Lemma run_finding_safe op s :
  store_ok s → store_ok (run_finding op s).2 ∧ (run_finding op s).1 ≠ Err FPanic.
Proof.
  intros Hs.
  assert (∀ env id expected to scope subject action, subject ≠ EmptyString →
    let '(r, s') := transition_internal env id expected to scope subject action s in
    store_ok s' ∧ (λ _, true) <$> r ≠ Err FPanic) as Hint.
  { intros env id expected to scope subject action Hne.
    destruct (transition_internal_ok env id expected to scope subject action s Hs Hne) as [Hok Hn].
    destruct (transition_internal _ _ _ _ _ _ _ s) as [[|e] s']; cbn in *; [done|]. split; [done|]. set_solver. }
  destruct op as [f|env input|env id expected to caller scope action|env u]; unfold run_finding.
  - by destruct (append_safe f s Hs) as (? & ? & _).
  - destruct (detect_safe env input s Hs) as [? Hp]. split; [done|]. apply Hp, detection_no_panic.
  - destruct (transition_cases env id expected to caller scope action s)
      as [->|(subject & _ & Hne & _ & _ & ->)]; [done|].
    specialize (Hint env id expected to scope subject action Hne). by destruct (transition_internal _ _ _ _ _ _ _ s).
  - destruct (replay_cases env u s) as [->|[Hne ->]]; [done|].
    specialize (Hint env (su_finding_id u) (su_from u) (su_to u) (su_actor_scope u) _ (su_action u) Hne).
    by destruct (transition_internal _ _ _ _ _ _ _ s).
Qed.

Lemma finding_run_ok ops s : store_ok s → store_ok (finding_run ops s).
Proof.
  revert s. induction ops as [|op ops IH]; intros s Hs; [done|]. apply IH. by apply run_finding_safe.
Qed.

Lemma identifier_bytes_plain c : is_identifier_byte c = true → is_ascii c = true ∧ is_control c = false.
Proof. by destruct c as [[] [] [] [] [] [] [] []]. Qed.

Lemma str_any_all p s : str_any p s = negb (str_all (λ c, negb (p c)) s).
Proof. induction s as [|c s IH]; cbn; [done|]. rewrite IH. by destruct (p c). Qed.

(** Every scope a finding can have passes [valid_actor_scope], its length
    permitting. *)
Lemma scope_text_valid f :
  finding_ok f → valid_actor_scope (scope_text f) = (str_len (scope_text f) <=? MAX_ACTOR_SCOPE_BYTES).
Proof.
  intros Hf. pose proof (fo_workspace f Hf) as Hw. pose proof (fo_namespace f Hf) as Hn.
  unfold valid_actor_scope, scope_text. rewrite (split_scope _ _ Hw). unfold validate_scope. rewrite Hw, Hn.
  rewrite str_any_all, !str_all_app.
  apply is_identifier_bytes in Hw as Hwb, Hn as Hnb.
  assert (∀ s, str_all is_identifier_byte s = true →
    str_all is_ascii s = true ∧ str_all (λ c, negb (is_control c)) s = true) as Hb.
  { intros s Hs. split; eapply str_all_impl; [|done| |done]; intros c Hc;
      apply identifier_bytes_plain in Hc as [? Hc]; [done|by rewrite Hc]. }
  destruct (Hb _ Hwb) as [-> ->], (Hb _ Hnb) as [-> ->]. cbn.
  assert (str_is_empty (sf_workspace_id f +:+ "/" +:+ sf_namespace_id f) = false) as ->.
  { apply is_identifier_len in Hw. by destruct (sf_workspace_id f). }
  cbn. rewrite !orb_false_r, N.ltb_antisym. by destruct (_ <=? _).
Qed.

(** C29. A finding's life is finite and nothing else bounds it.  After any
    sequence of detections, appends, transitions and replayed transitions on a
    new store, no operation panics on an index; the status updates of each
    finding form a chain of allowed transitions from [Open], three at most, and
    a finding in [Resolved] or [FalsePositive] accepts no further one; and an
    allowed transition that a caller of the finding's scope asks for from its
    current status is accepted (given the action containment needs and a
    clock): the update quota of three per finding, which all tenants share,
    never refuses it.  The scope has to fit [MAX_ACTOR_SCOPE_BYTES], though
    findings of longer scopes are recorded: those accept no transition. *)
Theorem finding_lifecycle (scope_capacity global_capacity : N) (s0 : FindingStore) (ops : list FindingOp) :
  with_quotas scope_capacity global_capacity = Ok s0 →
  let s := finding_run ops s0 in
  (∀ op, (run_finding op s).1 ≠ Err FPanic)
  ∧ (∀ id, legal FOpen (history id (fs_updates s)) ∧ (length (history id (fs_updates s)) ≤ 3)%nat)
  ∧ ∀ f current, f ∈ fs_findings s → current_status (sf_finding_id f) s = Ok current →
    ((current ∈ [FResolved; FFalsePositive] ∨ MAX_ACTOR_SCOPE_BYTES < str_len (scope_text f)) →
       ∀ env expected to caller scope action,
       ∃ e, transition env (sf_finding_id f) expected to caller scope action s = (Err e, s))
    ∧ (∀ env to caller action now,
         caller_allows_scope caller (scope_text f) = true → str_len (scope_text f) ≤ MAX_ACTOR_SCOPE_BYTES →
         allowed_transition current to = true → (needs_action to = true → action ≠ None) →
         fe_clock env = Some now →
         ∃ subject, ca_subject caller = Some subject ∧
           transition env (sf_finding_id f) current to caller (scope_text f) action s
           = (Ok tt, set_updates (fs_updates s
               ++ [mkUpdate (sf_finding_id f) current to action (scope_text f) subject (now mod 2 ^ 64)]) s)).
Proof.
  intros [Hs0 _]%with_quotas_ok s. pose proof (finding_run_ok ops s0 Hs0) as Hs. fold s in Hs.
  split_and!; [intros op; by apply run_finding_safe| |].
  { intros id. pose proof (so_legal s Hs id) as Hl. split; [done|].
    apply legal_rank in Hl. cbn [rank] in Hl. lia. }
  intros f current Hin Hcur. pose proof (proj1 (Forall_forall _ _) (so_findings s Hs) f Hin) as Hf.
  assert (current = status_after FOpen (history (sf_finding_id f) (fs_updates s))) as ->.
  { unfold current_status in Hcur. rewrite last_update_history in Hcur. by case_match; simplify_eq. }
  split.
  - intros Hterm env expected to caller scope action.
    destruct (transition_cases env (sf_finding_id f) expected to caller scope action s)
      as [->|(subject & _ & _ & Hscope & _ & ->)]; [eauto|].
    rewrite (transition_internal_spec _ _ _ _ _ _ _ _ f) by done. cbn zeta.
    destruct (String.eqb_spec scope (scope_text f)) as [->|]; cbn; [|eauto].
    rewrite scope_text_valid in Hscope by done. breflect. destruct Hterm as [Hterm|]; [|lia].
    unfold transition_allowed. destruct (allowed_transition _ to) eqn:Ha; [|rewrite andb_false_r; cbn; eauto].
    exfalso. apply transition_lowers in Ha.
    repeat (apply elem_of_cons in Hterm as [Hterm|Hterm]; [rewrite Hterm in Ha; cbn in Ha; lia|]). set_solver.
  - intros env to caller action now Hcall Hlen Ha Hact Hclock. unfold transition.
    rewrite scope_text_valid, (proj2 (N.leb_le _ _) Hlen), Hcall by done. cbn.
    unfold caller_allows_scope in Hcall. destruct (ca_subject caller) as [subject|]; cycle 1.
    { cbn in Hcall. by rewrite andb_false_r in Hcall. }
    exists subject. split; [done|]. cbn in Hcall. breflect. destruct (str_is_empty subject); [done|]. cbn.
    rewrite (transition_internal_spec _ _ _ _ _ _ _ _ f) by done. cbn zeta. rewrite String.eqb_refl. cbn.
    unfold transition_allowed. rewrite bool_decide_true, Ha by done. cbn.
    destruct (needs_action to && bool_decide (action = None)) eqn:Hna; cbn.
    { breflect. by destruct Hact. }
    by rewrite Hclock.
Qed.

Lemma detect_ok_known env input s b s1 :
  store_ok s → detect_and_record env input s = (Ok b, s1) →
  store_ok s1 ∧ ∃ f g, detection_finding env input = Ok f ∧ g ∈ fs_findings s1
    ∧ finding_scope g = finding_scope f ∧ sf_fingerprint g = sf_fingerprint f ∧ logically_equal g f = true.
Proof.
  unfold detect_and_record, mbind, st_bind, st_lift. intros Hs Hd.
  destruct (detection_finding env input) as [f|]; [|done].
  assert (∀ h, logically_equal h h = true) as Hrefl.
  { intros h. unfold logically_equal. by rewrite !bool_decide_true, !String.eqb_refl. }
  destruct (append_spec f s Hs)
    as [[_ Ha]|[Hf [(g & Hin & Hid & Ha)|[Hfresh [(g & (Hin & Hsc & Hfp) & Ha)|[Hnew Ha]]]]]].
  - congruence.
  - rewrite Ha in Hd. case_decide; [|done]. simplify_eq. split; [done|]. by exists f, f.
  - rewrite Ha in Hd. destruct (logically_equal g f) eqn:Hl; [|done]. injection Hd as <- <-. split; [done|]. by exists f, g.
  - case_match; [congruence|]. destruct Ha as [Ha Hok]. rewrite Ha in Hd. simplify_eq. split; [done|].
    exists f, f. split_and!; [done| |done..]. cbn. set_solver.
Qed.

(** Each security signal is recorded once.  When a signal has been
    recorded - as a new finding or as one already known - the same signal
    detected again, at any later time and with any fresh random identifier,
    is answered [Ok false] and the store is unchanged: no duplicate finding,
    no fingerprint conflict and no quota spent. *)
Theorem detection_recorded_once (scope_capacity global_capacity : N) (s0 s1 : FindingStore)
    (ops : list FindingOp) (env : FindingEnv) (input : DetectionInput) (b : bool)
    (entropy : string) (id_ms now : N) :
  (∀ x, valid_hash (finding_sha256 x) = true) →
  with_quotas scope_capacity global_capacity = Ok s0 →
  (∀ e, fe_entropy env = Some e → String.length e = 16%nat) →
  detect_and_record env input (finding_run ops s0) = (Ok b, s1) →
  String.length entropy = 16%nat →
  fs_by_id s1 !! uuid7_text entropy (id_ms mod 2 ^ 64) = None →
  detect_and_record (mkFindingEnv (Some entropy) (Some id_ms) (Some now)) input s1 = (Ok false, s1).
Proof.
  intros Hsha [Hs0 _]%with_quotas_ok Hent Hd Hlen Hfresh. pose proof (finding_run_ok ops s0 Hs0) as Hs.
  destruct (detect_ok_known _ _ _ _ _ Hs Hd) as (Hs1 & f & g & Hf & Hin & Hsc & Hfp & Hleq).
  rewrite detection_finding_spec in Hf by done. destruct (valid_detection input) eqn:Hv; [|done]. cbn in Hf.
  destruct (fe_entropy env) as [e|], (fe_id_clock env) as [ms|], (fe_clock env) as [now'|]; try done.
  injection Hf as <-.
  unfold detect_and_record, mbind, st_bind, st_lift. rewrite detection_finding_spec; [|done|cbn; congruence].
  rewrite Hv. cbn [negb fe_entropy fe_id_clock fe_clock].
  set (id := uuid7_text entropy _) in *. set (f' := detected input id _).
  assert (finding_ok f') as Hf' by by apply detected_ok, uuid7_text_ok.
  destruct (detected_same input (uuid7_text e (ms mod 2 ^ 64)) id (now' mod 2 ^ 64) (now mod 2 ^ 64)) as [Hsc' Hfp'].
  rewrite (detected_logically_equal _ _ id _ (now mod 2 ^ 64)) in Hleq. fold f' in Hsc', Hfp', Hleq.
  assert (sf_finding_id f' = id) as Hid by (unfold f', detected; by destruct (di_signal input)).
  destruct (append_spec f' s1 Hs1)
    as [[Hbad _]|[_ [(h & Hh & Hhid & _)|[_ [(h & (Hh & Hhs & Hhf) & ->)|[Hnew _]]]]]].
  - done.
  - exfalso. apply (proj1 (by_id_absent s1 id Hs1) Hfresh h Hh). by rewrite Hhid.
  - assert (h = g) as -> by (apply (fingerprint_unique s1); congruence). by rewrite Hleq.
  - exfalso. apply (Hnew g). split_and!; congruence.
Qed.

--------------------------------------------------

Could you write out, exactly as they stand, only the lines above that begin at the line with "destruct (transition_cases env (sf_finding_id" and stop after the line with "destruct (String.eqb_spec scope"?

Result for this task >>
    destruct (transition_cases env (sf_finding_id f) expected to caller scope action s)
      as [->|(subject & _ & _ & Hscope & _ & ->)]; [eauto|].
    rewrite (transition_internal_spec _ _ _ _ _ _ _ _ f) by done. cbn zeta.
    destruct (String.eqb_spec scope (scope_text f)) as [->|]; cbn; [|eauto].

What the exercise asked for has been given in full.